# Stauntons on the Green



## Firefly (15 Nov 2011)

Looking to take Mrs Firefly to Dublin for a night in the coming weeks. Staunton on the Green looks pretty good...anyone been there? Location is perfect and free parking too is great. 

Thanks,
Firefly.


----------



## onq (15 Nov 2011)

Never been there - I live in Dublin - busy enough part of town.

Mixed reviews here, mostly good from what I skimmed.



I'm always wary when I see all "rave" reviews...


----------



## huskerdu (18 Nov 2011)

I've been. I had a nice meal,  but I wont be going back. Its just not
my type of place.  It depends on what you want in a restuarant. 

We paid €200 for dinner for two

1 starter, 2 main courses, 1 dessert with only half a bottle of wine.
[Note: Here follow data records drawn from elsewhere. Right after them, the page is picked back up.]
(* ===== verification/Crc32.v ===== *)
(** The CRC-32 of the NVRAM blocks ([lib/libnvram/crc32.c], and its copy
    [nv_crc32] in [arch/mips/rt2880/nvram.c]): the table, the unrolled loop,
    and the proof that they compute the bit-serial CRC of the polynomial
    0xedb88320, a byte at a time. *)

From S2P Require Import Prelude Md5 Md5Props.

(** * The code *)

Definition crc_table : list Z :=
  [
   0x00000000; 0x77073096; 0xee0e612c; 0x990951ba; 0x076dc419;
   0x706af48f; 0xe963a535; 0x9e6495a3; 0x0edb8832; 0x79dcb8a4;
   0xe0d5e91e; 0x97d2d988; 0x09b64c2b; 0x7eb17cbd; 0xe7b82d07;
   0x90bf1d91; 0x1db71064; 0x6ab020f2; 0xf3b97148; 0x84be41de;
   0x1adad47d; 0x6ddde4eb; 0xf4d4b551; 0x83d385c7; 0x136c9856;
   0x646ba8c0; 0xfd62f97a; 0x8a65c9ec; 0x14015c4f; 0x63066cd9;
   0xfa0f3d63; 0x8d080df5; 0x3b6e20c8; 0x4c69105e; 0xd56041e4;
   0xa2677172; 0x3c03e4d1; 0x4b04d447; 0xd20d85fd; 0xa50ab56b;
   0x35b5a8fa; 0x42b2986c; 0xdbbbc9d6; 0xacbcf940; 0x32d86ce3;
   0x45df5c75; 0xdcd60dcf; 0xabd13d59; 0x26d930ac; 0x51de003a;
   0xc8d75180; 0xbfd06116; 0x21b4f4b5; 0x56b3c423; 0xcfba9599;
   0xb8bda50f; 0x2802b89e; 0x5f058808; 0xc60cd9b2; 0xb10be924;
   0x2f6f7c87; 0x58684c11; 0xc1611dab; 0xb6662d3d; 0x76dc4190;
   0x01db7106; 0x98d220bc; 0xefd5102a; 0x71b18589; 0x06b6b51f;
   0x9fbfe4a5; 0xe8b8d433; 0x7807c9a2; 0x0f00f934; 0x9609a88e;
   0xe10e9818; 0x7f6a0dbb; 0x086d3d2d; 0x91646c97; 0xe6635c01;
   0x6b6b51f4; 0x1c6c6162; 0x856530d8; 0xf262004e; 0x6c0695ed;
   0x1b01a57b; 0x8208f4c1; 0xf50fc457; 0x65b0d9c6; 0x12b7e950;
   0x8bbeb8ea; 0xfcb9887c; 0x62dd1ddf; 0x15da2d49; 0x8cd37cf3;
   0xfbd44c65; 0x4db26158; 0x3ab551ce; 0xa3bc0074; 0xd4bb30e2;
   0x4adfa541; 0x3dd895d7; 0xa4d1c46d; 0xd3d6f4fb; 0x4369e96a;
   0x346ed9fc; 0xad678846; 0xda60b8d0; 0x44042d73; 0x33031de5;
   0xaa0a4c5f; 0xdd0d7cc9; 0x5005713c; 0x270241aa; 0xbe0b1010;
   0xc90c2086; 0x5768b525; 0x206f85b3; 0xb966d409; 0xce61e49f;
   0x5edef90e; 0x29d9c998; 0xb0d09822; 0xc7d7a8b4; 0x59b33d17;
   0x2eb40d81; 0xb7bd5c3b; 0xc0ba6cad; 0xedb88320; 0x9abfb3b6;
   0x03b6e20c; 0x74b1d29a; 0xead54739; 0x9dd277af; 0x04db2615;
   0x73dc1683; 0xe3630b12; 0x94643b84; 0x0d6d6a3e; 0x7a6a5aa8;
   0xe40ecf0b; 0x9309ff9d; 0x0a00ae27; 0x7d079eb1; 0xf00f9344;
   0x8708a3d2; 0x1e01f268; 0x6906c2fe; 0xf762575d; 0x806567cb;
   0x196c3671; 0x6e6b06e7; 0xfed41b76; 0x89d32be0; 0x10da7a5a;
   0x67dd4acc; 0xf9b9df6f; 0x8ebeeff9; 0x17b7be43; 0x60b08ed5;
   0xd6d6a3e8; 0xa1d1937e; 0x38d8c2c4; 0x4fdff252; 0xd1bb67f1;
   0xa6bc5767; 0x3fb506dd; 0x48b2364b; 0xd80d2bda; 0xaf0a1b4c;
   0x36034af6; 0x41047a60; 0xdf60efc3; 0xa867df55; 0x316e8eef;
   0x4669be79; 0xcb61b38c; 0xbc66831a; 0x256fd2a0; 0x5268e236;
   0xcc0c7795; 0xbb0b4703; 0x220216b9; 0x5505262f; 0xc5ba3bbe;
   0xb2bd0b28; 0x2bb45a92; 0x5cb36a04; 0xc2d7ffa7; 0xb5d0cf31;
   0x2cd99e8b; 0x5bdeae1d; 0x9b64c2b0; 0xec63f226; 0x756aa39c;
   0x026d930a; 0x9c0906a9; 0xeb0e363f; 0x72076785; 0x05005713;
   0x95bf4a82; 0xe2b87a14; 0x7bb12bae; 0x0cb61b38; 0x92d28e9b;
   0xe5d5be0d; 0x7cdcefb7; 0x0bdbdf21; 0x86d3d2d4; 0xf1d4e242;
   0x68ddb3f8; 0x1fda836e; 0x81be16cd; 0xf6b9265b; 0x6fb077e1;
   0x18b74777; 0x88085ae6; 0xff0f6a70; 0x66063bca; 0x11010b5c;
   0x8f659eff; 0xf862ae69; 0x616bffd3; 0x166ccf45; 0xa00ae278;
   0xd70dd2ee; 0x4e048354; 0x3903b3c2; 0xa7672661; 0xd06016f7;
   0x4969474d; 0x3e6e77db; 0xaed16a4a; 0xd9d65adc; 0x40df0b66;
   0x37d83bf0; 0xa9bcae53; 0xdebb9ec5; 0x47b2cf7f; 0x30b5ffe9;
   0xbdbdf21c; 0xcabac28a; 0x53b39330; 0x24b4a3a6; 0xbad03605;
   0xcdd70693; 0x54de5729; 0x23d967bf; 0xb3667a2e; 0xc4614ab8;
   0x5d681b02; 0x2a6f2b94; 0xb40bbe37; 0xc30c8ea1; 0x5a05df1b;
   0x2d02ef8d
  ].

(** [make_crc_table], compiled with [DYNAMIC_CRC_TABLE]: the polynomial from
    its exponents, and the shift register for each byte. *)
Definition crc_exponents : list Z := [0; 1; 2; 4; 5; 7; 8; 10; 11; 12; 16; 22; 23; 26].

Definition crc_poly : Z := foldl (λ poly e, Z.lor poly (Z.shiftl 1 (31 - e))) 0 crc_exponents.

Definition crc_bit (c : Z) : Z :=
  if Z.land c 1 =? 1 then Z.lxor crc_poly (Z.shiftr c 1) else Z.shiftr c 1.

Definition make_crc_table : list Z :=
  map (λ n, Nat.iter 8 crc_bit n) (seqZ 0 256).

(** The register after one byte. *)
Definition crc_step (crc b : Z) : Z :=
  Z.lxor (idx crc_table (Z.land (Z.lxor crc b) 255)) (Z.shiftr crc 8).

(** The macros [DO1] to [DO8], on the register and the rest of the buffer. *)
Definition DO1 (s : Z * bytes) : Z * bytes :=
  let '(crc, buf) := s in (crc_step crc (idx buf 0), tail buf).
Definition DO2 (s : Z * bytes) : Z * bytes := DO1 (DO1 s).
Definition DO4 (s : Z * bytes) : Z * bytes := DO2 (DO2 s).
Definition DO8 (s : Z * bytes) : Z * bytes := DO4 (DO4 s).

(** [while (len >= 8) { DO8(buf); len -= 8; }], then
    [if (len) do { DO1(buf); } while (--len);]; [len] is [length buf]. *)
Definition crc32_loop (s : Z * bytes) (len : nat) : Z * bytes :=
  let s := Nat.iter (len / 8) DO8 s in
  Nat.iter (len mod 8) DO1 s.

Definition crc32 (crc : Z) (buf : bytes) : Z :=
  let crc := Z.lxor crc 0xffffffff in
  Z.lxor (fst (crc32_loop (crc, buf) (length buf))) 0xffffffff.

(** [nv_crc32] first tests [buf] for NULL; it never is. *)
Definition nv_crc32 (crc : Z) (buf : bytes) : Z := crc32 crc buf.

(** * Reference: one bit at a time *)

(** Eight shifts of the register after the byte has been added to it. *)
Definition crc_serial (crc b : Z) : Z := Nat.iter 8 crc_bit (Z.lxor crc b).

Definition crc32_ref (buf : bytes) : Z :=
  Z.lxor (foldl crc_serial 0xffffffff buf) 0xffffffff.

(** * Facts *)

Definition word_ok (x : Z) : Prop := 0 ≤ x < 2 ^ 32.

Lemma crc_table_made : crc_table = make_crc_table.
Proof. by vm_compute. Qed.

(** ** The unrolled loop *)

Lemma iter_DO1 n crc buf :
  (n ≤ length buf)%nat →
  Nat.iter n DO1 (crc, buf) = (foldl crc_step crc (take n buf), drop n buf).
Proof.
  revert crc buf. induction n as [|n IH]; intros crc buf Hn; [done|].
  rewrite Nat.iter_succ_r. destruct buf as [|b buf]; [cbn in Hn; lia|].
  cbn [DO1 tail]. rewrite IH by (cbn in Hn; lia). done.
Qed.

Lemma iter_DO8 n s : Nat.iter n DO8 s = Nat.iter (8 * n) DO1 s.
Proof.
  induction n as [|n IH]; [done|]. rewrite Nat.mul_succ_r, Nat.add_comm, Nat.iter_add.
  rewrite <-IH. done.
Qed.

Lemma crc32_loop_fold crc buf :
  crc32_loop (crc, buf) (length buf) = (foldl crc_step crc buf, []).
Proof.
  unfold crc32_loop. rewrite iter_DO8, <-Nat.iter_add.
  replace (length buf mod 8 + 8 * (length buf / 8))%nat with (length buf)
    by (pose proof (Nat.div_mod_eq (length buf) 8); lia).
  rewrite iter_DO1, take_ge, drop_ge by lia. done.
Qed.

(** ** The table *)

Lemma land_1_testbit c : (Z.land c 1 =? 1) = Z.testbit c 0.
Proof.
  change 1 with (Z.ones 1) at 1. rewrite Z.land_ones, Z.bit0_odd by lia.
  change (2 ^ 1) with 2. rewrite Zmod_odd. by destruct (Z.odd c).
Qed.

Lemma crc_bit_linear c d :
  Z.testbit d 0 = false → crc_bit (Z.lxor c d) = Z.lxor (crc_bit c) (Z.shiftr d 1).
Proof.
  intros Hlow. unfold crc_bit. rewrite !land_1_testbit, Z.lxor_spec, Hlow, xorb_false_r, Z.shiftr_lxor.
  case_match; [|done]. by rewrite Z.lxor_assoc.
Qed.

Lemma iter_crc_bit_linear k c d :
  (∀ i, 0 ≤ i < Z.of_nat k → Z.testbit d i = false) →
  Nat.iter k crc_bit (Z.lxor c d) = Z.lxor (Nat.iter k crc_bit c) (Z.shiftr d (Z.of_nat k)).
Proof.
  induction k as [|k IH]; intros Hd; [done|].
  rewrite !Nat.iter_succ, IH by (intros; apply Hd; lia). rewrite crc_bit_linear.
  - rewrite Z.shiftr_shiftr by lia. do 2 f_equal. lia.
  - rewrite Z.shiftr_spec by lia. apply Hd. lia.
Qed.

Lemma table_entry i : 0 ≤ i < 256 → idx crc_table i = Nat.iter 8 crc_bit i.
Proof.
  intros Hi. rewrite crc_table_made. unfold idx, make_crc_table.
  rewrite (nth_indep _ 0 (Nat.iter 8 crc_bit 0)) by (rewrite length_map, length_seqZ; lia).
  rewrite map_nth. f_equal.
  rewrite (nth_lookup_Some _ _ _ i); [done|]. apply lookup_seqZ. lia.
Qed.

(** One table step is eight steps of the shift register. *)
Lemma crc_step_serial crc b : 0 ≤ crc → byte_ok b → crc_step crc b = crc_serial crc b.
Proof.
  intros Hc Hb. unfold crc_step, crc_serial. set (x := Z.lxor crc b).
  assert (0 ≤ x) by (unfold x; apply Z.lxor_nonneg; unfold byte_ok in Hb; lia).
  rewrite land_255, table_entry by (apply Z.mod_pos_bound; lia).
  set (d := Z.shiftl (Z.shiftr x 8) 8).
  assert (x = Z.lxor (x mod 256) d) as Hx.
  { change 256 with (2 ^ 8). rewrite <-Z.land_ones by lia. apply Z.bits_inj'. intros i Hi.
    unfold d. rewrite Z.lxor_spec, Z.land_spec, Z.testbit_ones_nonneg by lia.
    destruct (i <? 8) eqn:E.
    - rewrite Z.shiftl_spec_low by lia. by destruct (Z.testbit x i).
    - rewrite Z.shiftl_spec, Z.shiftr_spec by lia. rewrite Z.sub_add. by destruct (Z.testbit x i). }
  rewrite Hx at 2. rewrite iter_crc_bit_linear.
  - f_equal. unfold d. change (Z.of_nat 8) with 8. rewrite Z.shiftr_shiftl_l, Z.sub_diag by lia.
    cbn [Z.shiftl]. unfold x. rewrite Z.shiftr_lxor.
    replace (Z.shiftr b 8) with 0; [by rewrite Z.lxor_0_r|].
    rewrite Z.shiftr_div_pow2 by lia. unfold byte_ok in Hb. symmetry. by apply Z.div_small.
  - intros i Hi. unfold d. by rewrite Z.shiftl_spec_low by lia.
Qed.

(** ** Words *)

Lemma table_word i : word_ok (idx crc_table i).
Proof.
  unfold idx, word_ok. destruct (decide (Z.to_nat i < 256)%nat).
  - assert (Forall (λ x, 0 ≤ x < 2 ^ 32) crc_table) as HF
      by (apply (bool_decide_unpack _); by vm_compute).
    apply (proj1 (List.Forall_nth _ _) HF). done.
  - rewrite nth_overflow by (change (length crc_table) with 256%nat; lia). lia.
Qed.

Lemma shiftr_8_bound c : word_ok c → 0 ≤ Z.shiftr c 8 < 2 ^ 24.
Proof. unfold word_ok. rewrite Z.shiftr_div_pow2 by lia. change (2 ^ 8) with 256. zlia. Qed.

Lemma crc_step_word c b : word_ok c → word_ok (crc_step c b).
Proof.
  intros Hc. apply lxor_word; [lia|apply table_word|]. apply shiftr_8_bound in Hc. lia.
Qed.

Lemma crc_fold_word buf c : word_ok c → word_ok (foldl crc_step c buf).
Proof. revert c. induction buf as [|b buf IH]; intros c Hc; [done|]. by apply IH, crc_step_word. Qed.

Lemma crc_fold_serial buf c :
  word_ok c → bytes_ok buf → foldl crc_step c buf = foldl crc_serial c buf.
Proof.
  revert c. induction buf as [|b buf IH]; intros c Hc Hb; [done|]. apply Forall_cons_1 in Hb as [Hb Hbuf].
  cbn [foldl]. rewrite <-crc_step_serial by (unfold word_ok in Hc; lia || done).
  apply IH; [by apply crc_step_word|done].
Qed.

Lemma crc32_fold buf : crc32 0 buf = Z.lxor (foldl crc_step 0xffffffff buf) 0xffffffff.
Proof. unfold crc32. by rewrite crc32_loop_fold. Qed.

Lemma crc32_word buf : word_ok (crc32 0 buf).
Proof. rewrite crc32_fold. apply lxor_word; [lia|by apply crc_fold_word|lia]. Qed.

(** ** Error detection *)

(** The top bytes of the table are all different. *)
Lemma table_top_inj i j :
  0 ≤ i < 256 → 0 ≤ j < 256 →
  Z.shiftr (idx crc_table i) 24 = Z.shiftr (idx crc_table j) 24 → i = j.
Proof.
  intros Hi Hj E.
  assert (NoDup (map (λ x, Z.shiftr x 24) crc_table)) as Hnd
    by (apply (bool_decide_unpack _); by vm_compute).
  assert (∀ k, 0 ≤ k < 256 →
    map (λ x, Z.shiftr x 24) crc_table !! Z.to_nat k = Some (Z.shiftr (idx crc_table k) 24)) as Hlk.
  { intros k Hk. change (map ?f ?l) with (f <$> l). rewrite list_lookup_fmap.
    destruct (lookup_lt_is_Some_2 crc_table (Z.to_nat k)) as [x Hx];
      [change (length crc_table) with 256%nat; lia|].
    unfold idx. rewrite (nth_lookup_Some _ _ _ _ Hx), Hx. reflexivity. }
  assert (Z.to_nat i = Z.to_nat j); [|lia].
  eapply NoDup_lookup; [exact Hnd|by apply Hlk|rewrite Hlk by done; by f_equal].
Qed.

(** The index into the table can be read off the new register. *)
Lemma crc_step_index c b c' b' :
  word_ok c → word_ok c' → crc_step c b = crc_step c' b' →
  Z.land (Z.lxor c b) 255 = Z.land (Z.lxor c' b') 255 ∧ Z.shiftr c 8 = Z.shiftr c' 8.
Proof.
  intros Hc Hc' E. unfold crc_step in E.
  assert (Z.land (Z.lxor c b) 255 = Z.land (Z.lxor c' b') 255) as Ei.
  { apply table_top_inj; [rewrite land_255; zlia..|].
    apply (f_equal (λ x, Z.shiftr x 24)) in E. rewrite !Z.shiftr_lxor in E.
    assert (∀ w, word_ok w → Z.shiftr (Z.shiftr w 8) 24 = 0) as H0.
    { intros w Hw%shiftr_8_bound. rewrite (Z.shiftr_div_pow2 _ 24) by lia. by apply Z.div_small. }
    by rewrite !H0, !Z.lxor_0_r in E by done. }
  split; [done|]. rewrite Ei in E.
  apply (f_equal (Z.lxor (idx crc_table (Z.land (Z.lxor c' b') 255)))) in E.
  by rewrite <-!Z.lxor_assoc, Z.lxor_nilpotent, !Z.lxor_0_l in E.
Qed.

Lemma lxor_mod_256 a b : Z.lxor a b mod 256 = Z.lxor (a mod 256) (b mod 256).
Proof.
  change 256 with (2 ^ 8). rewrite <-!Z.land_ones by lia. apply Z.bits_inj'. intros i Hi.
  rewrite !Z.lxor_spec, !Z.land_spec, Z.lxor_spec.
  destruct (Z.testbit a i), (Z.testbit b i), (Z.testbit (Z.ones 8) i); done.
Qed.

Lemma lxor_cancel_r a b c : Z.lxor a c = Z.lxor b c → a = b.
Proof.
  intros E. apply (f_equal (λ x, Z.lxor x c)) in E.
  by rewrite !Z.lxor_assoc, Z.lxor_nilpotent, !Z.lxor_0_r in E.
Qed.

Lemma crc_step_inj_crc c c' b : word_ok c → word_ok c' → crc_step c b = crc_step c' b → c = c'.
Proof.
  intros Hc Hc' E. destruct (crc_step_index _ _ _ _ Hc Hc' E) as [Ei Es].
  rewrite !land_255, !lxor_mod_256 in Ei. apply lxor_cancel_r in Ei.
  rewrite !Z.shiftr_div_pow2 in Es by lia. change (2 ^ 8) with 256 in Es. zlia.
Qed.

Lemma crc_step_inj_byte c b b' :
  word_ok c → byte_ok b → byte_ok b' → crc_step c b = crc_step c b' → b = b'.
Proof.
  intros Hc Hb Hb' E. destruct (crc_step_index _ _ _ _ Hc Hc E) as [Ei _].
  rewrite !land_255, !lxor_mod_256, !(Z.mod_small b), !(Z.mod_small b') in Ei by done.
  rewrite !(Z.lxor_comm (c mod 256)) in Ei. by apply lxor_cancel_r in Ei.
Qed.

Lemma crc_fold_inj buf c c' :
  word_ok c → word_ok c' → foldl crc_step c buf = foldl crc_step c' buf → c = c'.
Proof.
  revert c c'. induction buf as [|b buf IH]; intros c c' Hc Hc' E; [done|].
  apply (crc_step_inj_crc _ _ b); [done..|]. apply IH; auto using crc_step_word.
Qed.

(** * Properties *)

(** C24. The CRC code is the bit-serial CRC-32: the table, the eight-fold
    unrolled loop and the tail loop give, for every block of bytes, the CRC of
    the polynomial 0xedb88320 shifted out one bit at a time; the stored table
    is the one [make_crc_table] computes, and the result fits 32 bits. *)
Theorem crc32_is_bit_serial (buf : bytes) :
  bytes_ok buf →
  crc32 0 buf = crc32_ref buf ∧ crc_table = make_crc_table ∧ 0 ≤ crc32 0 buf < 2 ^ 32.
Proof.
  intros Hb. split_and!; [|apply crc_table_made|apply crc32_word..].
  rewrite crc32_fold. unfold crc32_ref. by rewrite crc_fold_serial.
Qed.

Lemma crc32_is_bit_serial_witness :
  crc32 0 [0x31; 0x32; 0x33; 0x34; 0x35; 0x36; 0x37; 0x38; 0x39] = 0xcbf43926
  ∧ crc32 0 [0x31; 0x32; 0x33] = crc32_ref [0x31; 0x32; 0x33].
Proof.
  split; [by vm_compute|]. apply crc32_is_bit_serial. apply (bool_decide_unpack _). by vm_compute.
Defined.

(** The CRC detects every corruption of a single byte: two blocks that
    differ in exactly one byte have different CRCs, whatever their length and
    wherever the byte. *)
Theorem crc32_detects_one_byte (pre post : bytes) (b b' : Z) :
  byte_ok b → byte_ok b' → b ≠ b' →
  crc32 0 (pre ++ b :: post) ≠ crc32 0 (pre ++ b' :: post).
Proof.
  intros Hb Hb' Hne E. rewrite !crc32_fold in E. apply lxor_cancel_r in E.
  rewrite !foldl_app in E. cbn [foldl] in E.
  assert (word_ok (foldl crc_step 0xffffffff pre)) as Hw by by apply crc_fold_word.
  apply crc_fold_inj in E; [|by apply crc_step_word..]. by apply crc_step_inj_byte in E.
Qed.

Lemma crc32_detects_one_byte_witness :
  crc32 0 ([1; 2] ++ 3 :: [4]) ≠ crc32 0 ([1; 2] ++ 7 :: [4]).
Proof. by apply crc32_detects_one_byte. Defined.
The steaks are fab,  but you would want to  love steak to pay that amount. 

The portions are ENORMOUS.  So big, it almost put me off my dinner. 
Again, this may be a plus point for you, maybe not. 

The side orders are big and expensive, but if you do not order any, the
dinner is a big samely- basically a big steak.  

The decor and ambience is nice, but  i am not impressed by all the JFK memorabilia. Again, not my thing.


If you hae that amount of money to spend, there are better restaurants in Dublin, in my opiniion. But, if you like enormous, top quality steaks, it might be heaven.


----------



## NorfBank (18 Nov 2011)

That would be Shanahans on the Green not Stauntons. I was about to reply too saying Shanahans is overpriced for what you get.


----------



## huskerdu (18 Nov 2011)

NorfBank said:


> That would be Shanahans on the Green not Stauntons. I was about to reply too saying Shanahans is overpriced for what you get.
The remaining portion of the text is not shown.